North Korea and India are among a group of 11 countries the U.S. intelligence community assesses as being "highly vulnerable" to the impacts of the climate crisis while lacking capability to adapt to the looming changes, a U.S. intelligence report showed Thursday.
The likely intensifying physical effects of climate change will "increase the potential for instability and possibly internal conflict in these countries," said the National Intelligence Estimate on Climate Change, which assesses possible risks through 2040.
The report was released as part of a series of analyses from U.S. government agencies regarding climate issues, as the administration of President Joe Biden prioritizes the climate crisis as a key factor in national security and foreign policy.

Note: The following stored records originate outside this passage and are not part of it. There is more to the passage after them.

(* ===== verification/ServerWitness.v ===== *)
(** Instances of the theorems about the server's API, its FRPS plugin, its
    backups, its keys, the ACME issuer and the server's start, at a concrete outside: the file system and SQLite of a package, a zip
    format, a router and a handshake, over the small database of [Sample] with its
    logged-in user. *)

From S2P Require Import Prelude StateError GoText GoNet Timestamps Encoding RateLimit GoUrl GoPath GoJson GoJsonRead GoHttp ClientSecurity Schema Effects Logic Sample Store Sessions SessionsSpec Mappings MappingsSpec Apply Authorize ApplySpec AuthorizeSpec Cloudflare Router RouterControl KeyFiles Issuer Backup BackupSpec BackupRoundTrip Startup ServerViews ServerAPI ServerHandlers ServerAdmin ServerPlugin ServerHTTP ServerHTTPSpec ServerGateSpec ServerPluginSpec EndToEnd.
From Stdlib Require Import Ascii String.
Open Scope Z_scope.

(** ** Numbers, digests, ciphers *)

(** Integers have their decimal text; no other number occurs. *)
Definition sample_float : GoFloat := {|
  parse_float s := match Atoi s with
                   | Some v => match number_of_int v with JNumber m e => Some (m, e) | _ => None end
                   | None => None
                   end;
  json_float m e := itoa (trunc_float m e);
  fmt_float m e := itoa (trunc_float m e);
  int_overflow _ _ := 0
|}.

(** A clock that stands still, a digest with a mark before the text, and a
    cipher with a tag of sixteen bytes before associated data and text. *)
Definition a_tag : string := "0123456789abcdef".
Definition strip (p s : string) : option string := if HasPrefix s p then Some (drop_str (String.length p) s) else None.
Definition noon : Stamp := 1700000000 * second.

Definition still_env : Env := {|
  env_now := fun _ => noon; env_id := env_id; env_random := env_random; env_fault := env_fault;
  env_config := env_config; env_jobs := env_jobs; env_audit := env_audit; env_sha256 := fun s => ("h" ++ s)%string;
  env_hash_body := env_hash_body; env_argon2 := env_argon2;
  env_gcm_seal := fun _ _ plaintext aad => (a_tag ++ (aad ++ plaintext))%string;
  env_gcm_open := fun _ _ ciphertext aad => strip (a_tag ++ aad) ciphertext;
  env_master_key := env_master_key; env_sql_text := env_sql_text;
  env_certificate_key := env_certificate_key; env_router_key := env_router_key;
  env_unicode := env_unicode; env_idna := env_idna |}.

Lemma strip_app p s : strip p (p ++ s) = Some s.
Proof.
  unfold strip. induction p as [|c p IH].
  - destruct s; reflexivity.
  - rewrite append_cons. cbn. rewrite Ascii.eqb_refl. exact IH.
Qed.

(** ** Zip archives *)

(** A text with every character marked, and an end. *)
Fixpoint marked (s rest : string) : string :=
  match s with EmptyString => String "." rest | String c s' => String "x" (String c (marked s' rest)) end.
Fixpoint unmarked (s : string) : list string :=
  match s with
  | String "." s' => "" :: unmarked s'
  | String "x" (String c s') => match unmarked s' with t :: l => String c t :: l | [] => [] end
  | _ => []
  end%string.

Definition a_zip_file (l : list (string * string)) : string :=
  fold_right (fun kv rest => marked (fst kv) (marked (snd kv) rest)) "" l.
Fixpoint pairs (l : list string) : list ZipEntry :=
  match l with name :: data :: l' => mkZipEntry name data None :: pairs l' | _ => [] end.
Definition a_zip_open (s : string) : option (list ZipEntry) := Some (pairs (unmarked s)).

Lemma unmarked_marked s rest : unmarked (marked s rest) = s :: unmarked rest.
Proof. induction s as [|c s IH]; [done|]. cbn [marked unmarked]. by rewrite IH. Qed.

Lemma zip_round l : a_zip_open (a_zip_file l) = Some (map (fun kv => mkZipEntry kv.1 kv.2 None) l).
Proof.
  unfold a_zip_open. f_equal. induction l as [|[k v] l IH]; [done|]. cbn [a_zip_file fold_right fst snd].
  rewrite !unmarked_marked. cbn [pairs map fst snd]. f_equal. exact IH.
Qed.

(** ** Databases

    The database of the logged-in user, and what a restoration makes of it: which
    of its three updates it has had. *)
Definition live_image (db : DB) : Image :=
  mkImage ["sessions"; "frp_runtime_credentials"; "system_identity"]%string db 9 None.
Definition stage (revoked cut marked : bool) : Image :=
  let f b (g : Stamp -> Image -> Image) := if b : bool then g noon else id in
  f marked mark_restored (f cut revoke_credentials (f revoked revoke_sessions (live_image (w_db sample_logged_in)))).

Definition flag (b : bool) : string := if b then "1" else "0".
Definition unflag (c : ascii) : bool := Ascii.eqb c "1".
Definition all_revoked {A} (f : A -> option Stamp) (t : Table A) : bool := forallb (fun kv => negb (f (snd kv) == None)) (map_to_list t).

Definition a_sqlite_file (i : Image) : string :=
  ("SQLite" ++ flag (all_revoked s_revoked (sessions (im_db i))) ++ flag (all_revoked rc_revoked (runtime_credentials (im_db i)))
    ++ flag (negb (im_restored i == None)))%string.
Definition a_sqlite_open (s : string) : option Image :=
  match strip "SQLite" s with
  | Some (String a (String b (String c EmptyString))) => Some (stage (unflag a) (unflag b) (unflag c))
  | _ => None
  end.

Definition a_backup : BackupEnv := {|
  bk_fault := fun _ => None; bk_torn := fun _ => 0%nat; bk_temp := fun _ => "0"; bk_tempdir := "/tmp"; bk_cwd := "/srv";
  bk_live := live_image; bk_order := fun _ l => l; bk_order_perm := fun _ l => Permutation_refl l;
  sqlite_file := a_sqlite_file; sqlite_open := a_sqlite_open; bk_scrypt := fun password salt => fit 32 (password ++ salt);
  zip_file := a_zip_file; zip_open := a_zip_open
|}%string.

Definition staged (i : Image) : Prop := exists a b c, i = stage a b c.

Section Outside.
#[local] Existing Instance still_env | 0.
#[local] Existing Instance a_backup.
#[local] Existing Instance sample_float.

Lemma stages_read_back : sqlite_reads_back staged.
Proof.
  split.
  - intros i (a & b & c & ->). destruct a, b, c; vm_compute; reflexivity.
  - intros i n (a & b & c & ->). exists true, b, c. destruct a, b, c; vm_compute; reflexivity.
  - intros i n (a & b & c & ->). exists a, true, c. destruct a, b, c; vm_compute; reflexivity.
  - intros i n (a & b & c & ->). exists a, b, true. destruct a, b, c; vm_compute; reflexivity.
Qed.

Lemma still_laws : package_laws.
Proof.
  split.
  - intros k n p a. cbn. rewrite <- append_assoc. apply strip_app.
  - intros k n p a. cbn [env_gcm_seal still_env]. rewrite length_app_str. change (String.length a_tag) with 16%nat. lia.
  - intros t. done.
  - apply zip_round.
  - apply sample_rand_full.
Qed.

(** ** A backup, and its restoration *)

Definition a_machine : BackupWorld := mkBackupWorld sample_logged_in
  (<["/data/panel.db" := Regular "SQLite000"]> (<["/data/keys/master.key" := Regular "key"]>
   (<["/etc/motd" := Regular "hello"]> ∅)))%string.
Definition package_path : string := "/data/backups/backup.fppb".
Definition backed_up : BackupWorld := snd (CreateWithOptions package_path sample_password "/data" a_machine).
Definition restored : res string string * BackupWorld :=
  RestoreWithOptions package_path sample_password "/data/panel.db" "/data" backed_up.
Definition a_package : Manifest * gmap string string :=
  match fst (DecodePackage package_path sample_password backed_up) with Ok x => x | Err _ => (mkManifest "" "" 0 ∅, ∅) end.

Building resilience to climate change in any of the nations listed as "highly vulnerable countries of concern" would be "especially helpful in mitigating future risks to U.S. interests," the report notes.
The other countries in the list are Afghanistan, Colombia, Guatemala, Haiti, Honduras, Iraq, Myanmar, Nicaragua and Pakistan.
These 11 countries in particular will lack the financial resources or governance capacity to adapt to climate change effects, heightening the risk of "instability-induced migration and displacement flows -- including to the U.S. southern border -- and increasing their already substantial needs for foreign aid and humanitarian assistance," the report said.
Specifically on North Korea, the U.S. intelligence community said the country's poor infrastructure and resource management will probably weaken its ability to cope with increased flooding and droughts, exacerbating chronic food shortages.
Climate change is also likely to increase the risk of instability in countries in Central Africa and small island states in the Pacific, which form two of the most vulnerable areas in the world, it said.